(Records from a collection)

──────

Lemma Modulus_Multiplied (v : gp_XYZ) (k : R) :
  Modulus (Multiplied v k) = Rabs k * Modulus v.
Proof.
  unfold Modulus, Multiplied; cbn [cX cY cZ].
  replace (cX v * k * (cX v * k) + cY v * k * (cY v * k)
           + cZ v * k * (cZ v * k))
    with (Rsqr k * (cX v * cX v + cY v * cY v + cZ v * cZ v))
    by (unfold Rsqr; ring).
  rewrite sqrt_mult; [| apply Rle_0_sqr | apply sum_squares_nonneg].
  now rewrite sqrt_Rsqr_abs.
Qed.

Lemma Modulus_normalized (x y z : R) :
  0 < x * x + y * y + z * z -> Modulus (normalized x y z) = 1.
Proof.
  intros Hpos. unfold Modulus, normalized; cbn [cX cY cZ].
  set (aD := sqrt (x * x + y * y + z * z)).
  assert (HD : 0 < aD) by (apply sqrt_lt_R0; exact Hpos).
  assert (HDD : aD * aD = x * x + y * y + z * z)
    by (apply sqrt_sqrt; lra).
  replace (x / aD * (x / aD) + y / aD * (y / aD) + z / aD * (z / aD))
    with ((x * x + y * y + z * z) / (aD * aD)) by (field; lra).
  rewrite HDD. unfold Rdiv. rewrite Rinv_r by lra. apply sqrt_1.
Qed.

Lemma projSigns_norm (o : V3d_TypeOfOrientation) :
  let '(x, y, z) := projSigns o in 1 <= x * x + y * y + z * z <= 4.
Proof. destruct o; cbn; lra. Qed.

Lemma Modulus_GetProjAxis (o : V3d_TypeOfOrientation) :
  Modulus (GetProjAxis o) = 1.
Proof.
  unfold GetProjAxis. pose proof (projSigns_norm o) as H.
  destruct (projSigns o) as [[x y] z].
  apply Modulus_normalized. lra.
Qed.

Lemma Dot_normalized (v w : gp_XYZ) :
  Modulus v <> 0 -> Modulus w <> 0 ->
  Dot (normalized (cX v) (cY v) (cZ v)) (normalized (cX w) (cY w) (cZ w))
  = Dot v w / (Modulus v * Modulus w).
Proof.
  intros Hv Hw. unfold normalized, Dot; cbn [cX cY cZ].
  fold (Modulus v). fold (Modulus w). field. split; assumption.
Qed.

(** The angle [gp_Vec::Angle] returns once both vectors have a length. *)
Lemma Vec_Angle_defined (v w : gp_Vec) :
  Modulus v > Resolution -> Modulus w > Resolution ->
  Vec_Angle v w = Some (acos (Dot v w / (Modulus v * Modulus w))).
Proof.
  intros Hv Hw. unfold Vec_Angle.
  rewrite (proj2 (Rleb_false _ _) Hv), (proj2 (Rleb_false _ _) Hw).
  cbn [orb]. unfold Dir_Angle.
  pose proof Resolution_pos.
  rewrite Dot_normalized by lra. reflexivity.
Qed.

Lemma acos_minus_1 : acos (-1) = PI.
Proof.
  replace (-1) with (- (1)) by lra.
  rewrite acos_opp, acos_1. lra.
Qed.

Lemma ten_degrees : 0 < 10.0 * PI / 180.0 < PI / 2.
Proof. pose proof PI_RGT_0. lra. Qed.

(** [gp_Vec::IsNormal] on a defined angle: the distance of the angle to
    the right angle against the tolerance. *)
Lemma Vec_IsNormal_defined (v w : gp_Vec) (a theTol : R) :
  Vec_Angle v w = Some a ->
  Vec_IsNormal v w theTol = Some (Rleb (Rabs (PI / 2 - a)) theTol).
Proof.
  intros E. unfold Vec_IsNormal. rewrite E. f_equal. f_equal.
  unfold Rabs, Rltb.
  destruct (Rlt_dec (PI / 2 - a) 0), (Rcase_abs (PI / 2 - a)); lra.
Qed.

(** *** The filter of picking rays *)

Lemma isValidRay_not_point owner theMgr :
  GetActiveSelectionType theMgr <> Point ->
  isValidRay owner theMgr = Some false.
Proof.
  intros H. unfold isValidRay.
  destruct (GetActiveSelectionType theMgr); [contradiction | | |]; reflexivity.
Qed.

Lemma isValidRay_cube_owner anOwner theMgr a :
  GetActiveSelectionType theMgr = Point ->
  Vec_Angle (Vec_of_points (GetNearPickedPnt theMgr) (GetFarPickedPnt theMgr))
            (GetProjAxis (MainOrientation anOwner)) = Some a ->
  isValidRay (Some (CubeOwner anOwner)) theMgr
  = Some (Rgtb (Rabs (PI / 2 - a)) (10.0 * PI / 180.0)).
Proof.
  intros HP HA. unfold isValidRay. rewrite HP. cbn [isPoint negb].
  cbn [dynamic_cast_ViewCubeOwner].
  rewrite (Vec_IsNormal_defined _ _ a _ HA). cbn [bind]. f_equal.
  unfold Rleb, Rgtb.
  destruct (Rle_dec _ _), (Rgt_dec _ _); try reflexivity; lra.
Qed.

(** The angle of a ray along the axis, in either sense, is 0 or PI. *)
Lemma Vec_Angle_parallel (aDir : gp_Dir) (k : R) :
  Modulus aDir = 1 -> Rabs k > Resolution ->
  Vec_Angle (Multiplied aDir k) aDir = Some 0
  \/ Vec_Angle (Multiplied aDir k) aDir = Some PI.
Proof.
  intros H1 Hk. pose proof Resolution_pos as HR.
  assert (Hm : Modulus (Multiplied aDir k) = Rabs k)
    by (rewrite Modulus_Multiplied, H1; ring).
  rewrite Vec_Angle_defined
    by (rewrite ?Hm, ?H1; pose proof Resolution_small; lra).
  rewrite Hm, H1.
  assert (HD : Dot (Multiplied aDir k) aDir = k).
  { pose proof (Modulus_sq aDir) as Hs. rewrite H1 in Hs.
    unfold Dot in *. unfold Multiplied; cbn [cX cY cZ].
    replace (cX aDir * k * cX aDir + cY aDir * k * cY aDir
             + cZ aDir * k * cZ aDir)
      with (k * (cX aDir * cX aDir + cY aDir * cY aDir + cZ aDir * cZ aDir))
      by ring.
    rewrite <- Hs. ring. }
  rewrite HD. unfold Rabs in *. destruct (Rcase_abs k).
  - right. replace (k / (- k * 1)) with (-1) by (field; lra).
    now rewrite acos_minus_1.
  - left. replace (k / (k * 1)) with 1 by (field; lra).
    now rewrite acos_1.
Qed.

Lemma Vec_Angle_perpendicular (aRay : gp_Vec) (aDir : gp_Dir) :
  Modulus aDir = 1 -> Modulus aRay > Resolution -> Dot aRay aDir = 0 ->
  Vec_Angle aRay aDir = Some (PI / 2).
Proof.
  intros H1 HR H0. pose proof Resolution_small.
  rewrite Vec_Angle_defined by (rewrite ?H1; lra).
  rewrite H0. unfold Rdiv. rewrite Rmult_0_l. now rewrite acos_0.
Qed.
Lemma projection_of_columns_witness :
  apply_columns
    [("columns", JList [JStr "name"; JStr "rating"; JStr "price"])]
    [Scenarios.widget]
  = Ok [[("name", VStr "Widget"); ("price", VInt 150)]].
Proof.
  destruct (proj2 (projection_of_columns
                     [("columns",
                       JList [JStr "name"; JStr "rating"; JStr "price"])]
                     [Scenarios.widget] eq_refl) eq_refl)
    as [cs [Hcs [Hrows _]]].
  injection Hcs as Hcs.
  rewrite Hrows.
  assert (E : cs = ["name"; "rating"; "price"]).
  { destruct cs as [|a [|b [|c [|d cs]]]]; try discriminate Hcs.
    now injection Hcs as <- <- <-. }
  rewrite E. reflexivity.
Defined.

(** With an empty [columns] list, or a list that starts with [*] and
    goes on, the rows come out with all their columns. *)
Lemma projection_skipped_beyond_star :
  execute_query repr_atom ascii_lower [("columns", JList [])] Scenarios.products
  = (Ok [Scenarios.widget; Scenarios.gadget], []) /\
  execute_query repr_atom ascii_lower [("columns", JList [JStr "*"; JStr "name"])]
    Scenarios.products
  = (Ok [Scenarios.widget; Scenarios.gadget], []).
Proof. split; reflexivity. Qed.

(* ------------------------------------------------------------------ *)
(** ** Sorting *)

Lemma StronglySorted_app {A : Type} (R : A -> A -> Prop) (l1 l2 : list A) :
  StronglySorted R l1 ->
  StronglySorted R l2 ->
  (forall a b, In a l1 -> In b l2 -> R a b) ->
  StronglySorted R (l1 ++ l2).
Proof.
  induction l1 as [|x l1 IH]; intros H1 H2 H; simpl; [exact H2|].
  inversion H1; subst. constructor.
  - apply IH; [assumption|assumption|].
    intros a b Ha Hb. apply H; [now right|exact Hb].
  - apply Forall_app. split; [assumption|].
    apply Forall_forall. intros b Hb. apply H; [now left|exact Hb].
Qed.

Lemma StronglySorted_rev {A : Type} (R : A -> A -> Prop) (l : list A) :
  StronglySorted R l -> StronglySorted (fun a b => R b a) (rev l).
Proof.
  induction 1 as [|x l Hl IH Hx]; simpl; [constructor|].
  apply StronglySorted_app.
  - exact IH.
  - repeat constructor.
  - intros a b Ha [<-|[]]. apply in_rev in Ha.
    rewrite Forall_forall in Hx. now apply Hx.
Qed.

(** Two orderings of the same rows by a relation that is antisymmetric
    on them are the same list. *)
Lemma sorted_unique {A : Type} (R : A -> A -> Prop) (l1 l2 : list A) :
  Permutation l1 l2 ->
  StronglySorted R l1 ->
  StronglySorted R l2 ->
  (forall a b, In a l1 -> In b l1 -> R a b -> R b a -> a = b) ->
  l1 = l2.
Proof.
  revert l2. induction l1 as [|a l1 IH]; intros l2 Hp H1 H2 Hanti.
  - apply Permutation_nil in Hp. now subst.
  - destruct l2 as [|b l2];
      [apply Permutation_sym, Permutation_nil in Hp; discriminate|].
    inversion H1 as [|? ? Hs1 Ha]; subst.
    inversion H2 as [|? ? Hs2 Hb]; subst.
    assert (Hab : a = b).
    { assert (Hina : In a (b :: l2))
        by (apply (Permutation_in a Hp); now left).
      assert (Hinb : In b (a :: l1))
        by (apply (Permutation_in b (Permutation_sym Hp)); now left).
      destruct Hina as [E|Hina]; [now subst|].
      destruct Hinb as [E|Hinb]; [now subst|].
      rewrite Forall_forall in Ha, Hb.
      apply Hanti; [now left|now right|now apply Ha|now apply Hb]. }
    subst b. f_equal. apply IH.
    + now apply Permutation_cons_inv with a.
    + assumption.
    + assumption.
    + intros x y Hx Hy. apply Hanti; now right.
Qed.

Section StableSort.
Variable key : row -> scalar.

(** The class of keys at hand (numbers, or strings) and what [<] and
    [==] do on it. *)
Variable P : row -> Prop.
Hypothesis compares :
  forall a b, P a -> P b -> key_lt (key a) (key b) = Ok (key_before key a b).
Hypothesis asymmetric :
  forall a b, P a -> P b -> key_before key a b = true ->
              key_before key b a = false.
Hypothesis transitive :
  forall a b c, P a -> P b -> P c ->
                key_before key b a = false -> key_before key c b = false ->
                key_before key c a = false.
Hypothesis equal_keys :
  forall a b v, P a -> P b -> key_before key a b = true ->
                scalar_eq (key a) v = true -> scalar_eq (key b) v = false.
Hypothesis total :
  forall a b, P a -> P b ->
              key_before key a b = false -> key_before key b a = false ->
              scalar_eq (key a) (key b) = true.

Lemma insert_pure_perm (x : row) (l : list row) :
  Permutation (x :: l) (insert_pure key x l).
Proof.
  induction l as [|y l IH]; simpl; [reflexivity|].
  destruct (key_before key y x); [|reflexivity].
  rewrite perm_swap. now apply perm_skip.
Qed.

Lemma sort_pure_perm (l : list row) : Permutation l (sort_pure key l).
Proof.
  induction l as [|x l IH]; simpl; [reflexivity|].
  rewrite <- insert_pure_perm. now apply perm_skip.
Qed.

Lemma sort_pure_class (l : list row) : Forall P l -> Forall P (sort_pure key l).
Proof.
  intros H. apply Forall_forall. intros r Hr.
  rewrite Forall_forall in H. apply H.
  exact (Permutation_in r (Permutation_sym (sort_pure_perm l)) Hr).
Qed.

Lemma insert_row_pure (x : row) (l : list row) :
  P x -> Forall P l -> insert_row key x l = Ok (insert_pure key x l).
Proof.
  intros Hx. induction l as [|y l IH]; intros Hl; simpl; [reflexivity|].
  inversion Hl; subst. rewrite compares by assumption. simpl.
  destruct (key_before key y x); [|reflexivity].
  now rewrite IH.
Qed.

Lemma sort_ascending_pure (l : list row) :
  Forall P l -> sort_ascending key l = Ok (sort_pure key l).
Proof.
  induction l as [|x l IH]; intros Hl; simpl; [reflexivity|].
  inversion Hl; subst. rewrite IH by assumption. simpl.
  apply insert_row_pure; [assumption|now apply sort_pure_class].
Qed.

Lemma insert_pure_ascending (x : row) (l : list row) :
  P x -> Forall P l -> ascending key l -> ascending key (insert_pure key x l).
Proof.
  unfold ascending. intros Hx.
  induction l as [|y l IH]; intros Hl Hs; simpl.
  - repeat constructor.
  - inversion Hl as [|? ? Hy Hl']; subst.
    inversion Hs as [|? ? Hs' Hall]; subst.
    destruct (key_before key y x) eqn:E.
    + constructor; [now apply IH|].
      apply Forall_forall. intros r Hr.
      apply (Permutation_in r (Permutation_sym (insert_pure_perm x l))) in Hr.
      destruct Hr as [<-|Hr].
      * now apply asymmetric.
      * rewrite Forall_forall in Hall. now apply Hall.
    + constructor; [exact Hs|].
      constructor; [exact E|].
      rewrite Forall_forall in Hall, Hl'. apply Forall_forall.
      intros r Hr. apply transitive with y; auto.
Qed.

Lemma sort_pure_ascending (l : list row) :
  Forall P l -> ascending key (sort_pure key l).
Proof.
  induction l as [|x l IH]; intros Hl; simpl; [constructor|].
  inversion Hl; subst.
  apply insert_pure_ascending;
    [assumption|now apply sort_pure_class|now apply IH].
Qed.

──────

Problem details:
Reproduce every line of the entries above, unchanged, from the very first one down to and including the line containing "with ((x * x".

Task response:
Lemma Modulus_Multiplied (v : gp_XYZ) (k : R) :
  Modulus (Multiplied v k) = Rabs k * Modulus v.
Proof.
  unfold Modulus, Multiplied; cbn [cX cY cZ].
  replace (cX v * k * (cX v * k) + cY v * k * (cY v * k)
           + cZ v * k * (cZ v * k))
    with (Rsqr k * (cX v * cX v + cY v * cY v + cZ v * cZ v))
    by (unfold Rsqr; ring).
  rewrite sqrt_mult; [| apply Rle_0_sqr | apply sum_squares_nonneg].
  now rewrite sqrt_Rsqr_abs.
Qed.

Lemma Modulus_normalized (x y z : R) :
  0 < x * x + y * y + z * z -> Modulus (normalized x y z) = 1.
Proof.
  intros Hpos. unfold Modulus, normalized; cbn [cX cY cZ].
  set (aD := sqrt (x * x + y * y + z * z)).
  assert (HD : 0 < aD) by (apply sqrt_lt_R0; exact Hpos).
  assert (HDD : aD * aD = x * x + y * y + z * z)
    by (apply sqrt_sqrt; lra).
  replace (x / aD * (x / aD) + y / aD * (y / aD) + z / aD * (z / aD))
    with ((x * x + y * y + z * z) / (aD * aD)) by (field; lra).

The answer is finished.